Saved entries
(** * ChildGuard backend: account lifecycle and password recovery

A shallow embedding of the Express handlers of [src/server.js] (the
variant that mails a 6-digit reset code) and of [src/unnamed/part_000]
(the variant that mails a reset token), followed by the properties of
the password-recovery workflow and of the account lifecycle.

A handler is a function from the request, the values it reads from its
environment (clock readings, random numbers, the outcome of the mail and
chat services) and the user collection to the HTTP outcome and the new
collection. *)

From Stdlib Require Import ZArith NArith String Ascii List Bool Lia.
From Stdlib Require Import SpecFloat.
Import ListNotations.

Local Open Scope string_scope.
Local Open Scope Z_scope.

(** ** JavaScript numbers

    The reset code is computed with IEEE-754 binary64 arithmetic:
    [Math.floor(100000 + Math.random() * 900000)].  Every finite
    non-negative binary64 value is an integer multiple of [2^-1074]; such a
    value [v] is represented by the integer [v * 2^1074].  The operands of
    the server's expression stay below [2^20], far from the overflow
    threshold, which the model therefore leaves out. *)
Module Number.

Definition scale : Z := 2 ^ 1074.

(** Number of low bits that a 53-bit significand cannot hold. *)
Definition excess (n : Z) : Z := Z.max 0 (Z.log2 n - 52).

(** Round to nearest, ties to even: the rounding every binary64
    operation applies to its exact result. *)
Definition round (n : Z) : Z :=
  let s := excess n in
  let q := n / 2 ^ s in
  let r := n mod 2 ^ s in
  let half := 2 ^ (s - 1) in
  if s =? 0 then n
  else if r <? half then q * 2 ^ s
  else if half <? r then (q + 1) * 2 ^ s
  else if Z.even q then q * 2 ^ s
  else (q + 1) * 2 ^ s.

(** [round] with the number of dropped bits given. *)
Definition round_at (s n : Z) : Z :=
  let q := n / 2 ^ s in
  let r := n mod 2 ^ s in
  let half := 2 ^ (s - 1) in
  if s =? 0 then n
  else if r <? half then q * 2 ^ s
  else if half <? r then (q + 1) * 2 ^ s
  else if Z.even q then q * 2 ^ s
  else (q + 1) * 2 ^ s.

(** The values a binary64 variable can hold. *)
Definition is_double (x : Z) : Prop := 0 <= x /\ round x = x.

(** An integer literal such as [100000] or [900000]. *)
Definition of_int (k : Z) : Z := k * scale.

(** [x * k] for an integer-valued right operand [k]: the exact product
    is again a multiple of [2^-1074]. *)
Definition mul_int (x k : Z) : Z := round (x * k).

(** [x + y]. *)
Definition add (x y : Z) : Z := round (x + y).

(** [Math.floor(x)], an integer. *)
Definition floor (x : Z) : Z := x / scale.

(** [Math.random()] returns a double in [[0, 1)]. *)
Definition is_random (x : Z) : Prop := is_double x /\ x < scale.

(** The largest double below 1, [1 - 2^-53]. *)
Definition max_random : Z := (2 ^ 53 - 1) * 2 ^ 1021.

Definition digit (d : Z) : ascii := ascii_of_N (48 + Z.to_N d).

Fixpoint digits (fuel : nat) (n : Z) (acc : string) : string :=
  match fuel with
  | O => acc
  | S fuel' =>
      let acc' := String (digit (n mod 10)) acc in
      if n / 10 =? 0 then acc' else digits fuel' (n / 10) acc'
  end.

(** [n.toString()] for a non-negative integer [n]: its decimal digits. *)
Definition toString (n : Z) : string :=
  digits (S (Z.to_nat (Z.log2 n))) n "".

Definition is_digit (c : ascii) : bool :=
  ((48 <=? nat_of_ascii c) && (nat_of_ascii c <=? 57))%nat.

Fixpoint all_digits (s : string) : bool :=
  match s with
  | EmptyString => true
  | String c s' => is_digit c && all_digits s'
  end.

(** The decimal value of a string of digits. *)
Fixpoint value_acc (s : string) (acc : Z) : Z :=
  match s with
  | EmptyString => acc
  | String c s' => value_acc s' (10 * acc + (Z.of_nat (nat_of_ascii c) - 48))
  end.

Definition value (s : string) : Z := value_acc s 0.

End Number.

(** ** The standard library's binary64, for comparison

    [SpecFloat] specifies the IEEE-754 operations on sign, mantissa and
    exponent.  Its operations at precision 53 are read back on the
    [2^-1074] grid so that [Number] can be tested against them. *)
Module Ieee.

Definition to_grid (f : spec_float) : option Z :=
  match f with
  | S754_zero _ => Some 0
  | S754_finite false m e => Some (Z.pos m * 2 ^ (e + 1074))
  | _ => None
  end.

Work task
All of the data needs to be printed once more, exactly.

Exercise response
(** * ChildGuard backend: account lifecycle and password recovery

A shallow embedding of the Express handlers of [src/server.js] (the
variant that mails a 6-digit reset code) and of [src/unnamed/part_000]
(the variant that mails a reset token), followed by the properties of
the password-recovery workflow and of the account lifecycle.

A handler is a function from the request, the values it reads from its
environment (clock readings, random numbers, the outcome of the mail and
chat services) and the user collection to the HTTP outcome and the new
collection. *)

From Stdlib Require Import ZArith NArith String Ascii List Bool Lia.
From Stdlib Require Import SpecFloat.
Import ListNotations.

Local Open Scope string_scope.
Local Open Scope Z_scope.

(** ** JavaScript numbers

    The reset code is computed with IEEE-754 binary64 arithmetic:
    [Math.floor(100000 + Math.random() * 900000)].  Every finite
    non-negative binary64 value is an integer multiple of [2^-1074]; such a
    value [v] is represented by the integer [v * 2^1074].  The operands of
    the server's expression stay below [2^20], far from the overflow
    threshold, which the model therefore leaves out. *)
Module Number.

Definition scale : Z := 2 ^ 1074.

(** Number of low bits that a 53-bit significand cannot hold. *)
Definition excess (n : Z) : Z := Z.max 0 (Z.log2 n - 52).

(** Round to nearest, ties to even: the rounding every binary64
    operation applies to its exact result. *)
Definition round (n : Z) : Z :=
  let s := excess n in
  let q := n / 2 ^ s in
  let r := n mod 2 ^ s in
  let half := 2 ^ (s - 1) in
  if s =? 0 then n
  else if r <? half then q * 2 ^ s
  else if half <? r then (q + 1) * 2 ^ s
  else if Z.even q then q * 2 ^ s
  else (q + 1) * 2 ^ s.

(** [round] with the number of dropped bits given. *)
Definition round_at (s n : Z) : Z :=
  let q := n / 2 ^ s in
  let r := n mod 2 ^ s in
  let half := 2 ^ (s - 1) in
  if s =? 0 then n
  else if r <? half then q * 2 ^ s
  else if half <? r then (q + 1) * 2 ^ s
  else if Z.even q then q * 2 ^ s
  else (q + 1) * 2 ^ s.

(** The values a binary64 variable can hold. *)
Definition is_double (x : Z) : Prop := 0 <= x /\ round x = x.

(** An integer literal such as [100000] or [900000]. *)
Definition of_int (k : Z) : Z := k * scale.

(** [x * k] for an integer-valued right operand [k]: the exact product
    is again a multiple of [2^-1074]. *)
Definition mul_int (x k : Z) : Z := round (x * k).

(** [x + y]. *)
Definition add (x y : Z) : Z := round (x + y).

(** [Math.floor(x)], an integer. *)
Definition floor (x : Z) : Z := x / scale.

(** [Math.random()] returns a double in [[0, 1)]. *)
Definition is_random (x : Z) : Prop := is_double x /\ x < scale.

(** The largest double below 1, [1 - 2^-53]. *)
Definition max_random : Z := (2 ^ 53 - 1) * 2 ^ 1021.

Definition digit (d : Z) : ascii := ascii_of_N (48 + Z.to_N d).

Fixpoint digits (fuel : nat) (n : Z) (acc : string) : string :=
  match fuel with
  | O => acc
  | S fuel' =>
      let acc' := String (digit (n mod 10)) acc in
      if n / 10 =? 0 then acc' else digits fuel' (n / 10) acc'
  end.

(** [n.toString()] for a non-negative integer [n]: its decimal digits. *)
Definition toString (n : Z) : string :=
  digits (S (Z.to_nat (Z.log2 n))) n "".

Definition is_digit (c : ascii) : bool :=
  ((48 <=? nat_of_ascii c) && (nat_of_ascii c <=? 57))%nat.

Fixpoint all_digits (s : string) : bool :=
  match s with
  | EmptyString => true
  | String c s' => is_digit c && all_digits s'
  end.

(** The decimal value of a string of digits. *)
Fixpoint value_acc (s : string) (acc : Z) : Z :=
  match s with
  | EmptyString => acc
  | String c s' => value_acc s' (10 * acc + (Z.of_nat (nat_of_ascii c) - 48))
  end.

Definition value (s : string) : Z := value_acc s 0.

End Number.

(** ** The standard library's binary64, for comparison

    [SpecFloat] specifies the IEEE-754 operations on sign, mantissa and
    exponent.  Its operations at precision 53 are read back on the
    [2^-1074] grid so that [Number] can be tested against them. *)
Module Ieee.

Definition to_grid (f : spec_float) : option Z :=
  match f with
  | S754_zero _ => Some 0
  | S754_finite false m e => Some (Z.pos m * 2 ^ (e + 1074))
  | _ => None
  end.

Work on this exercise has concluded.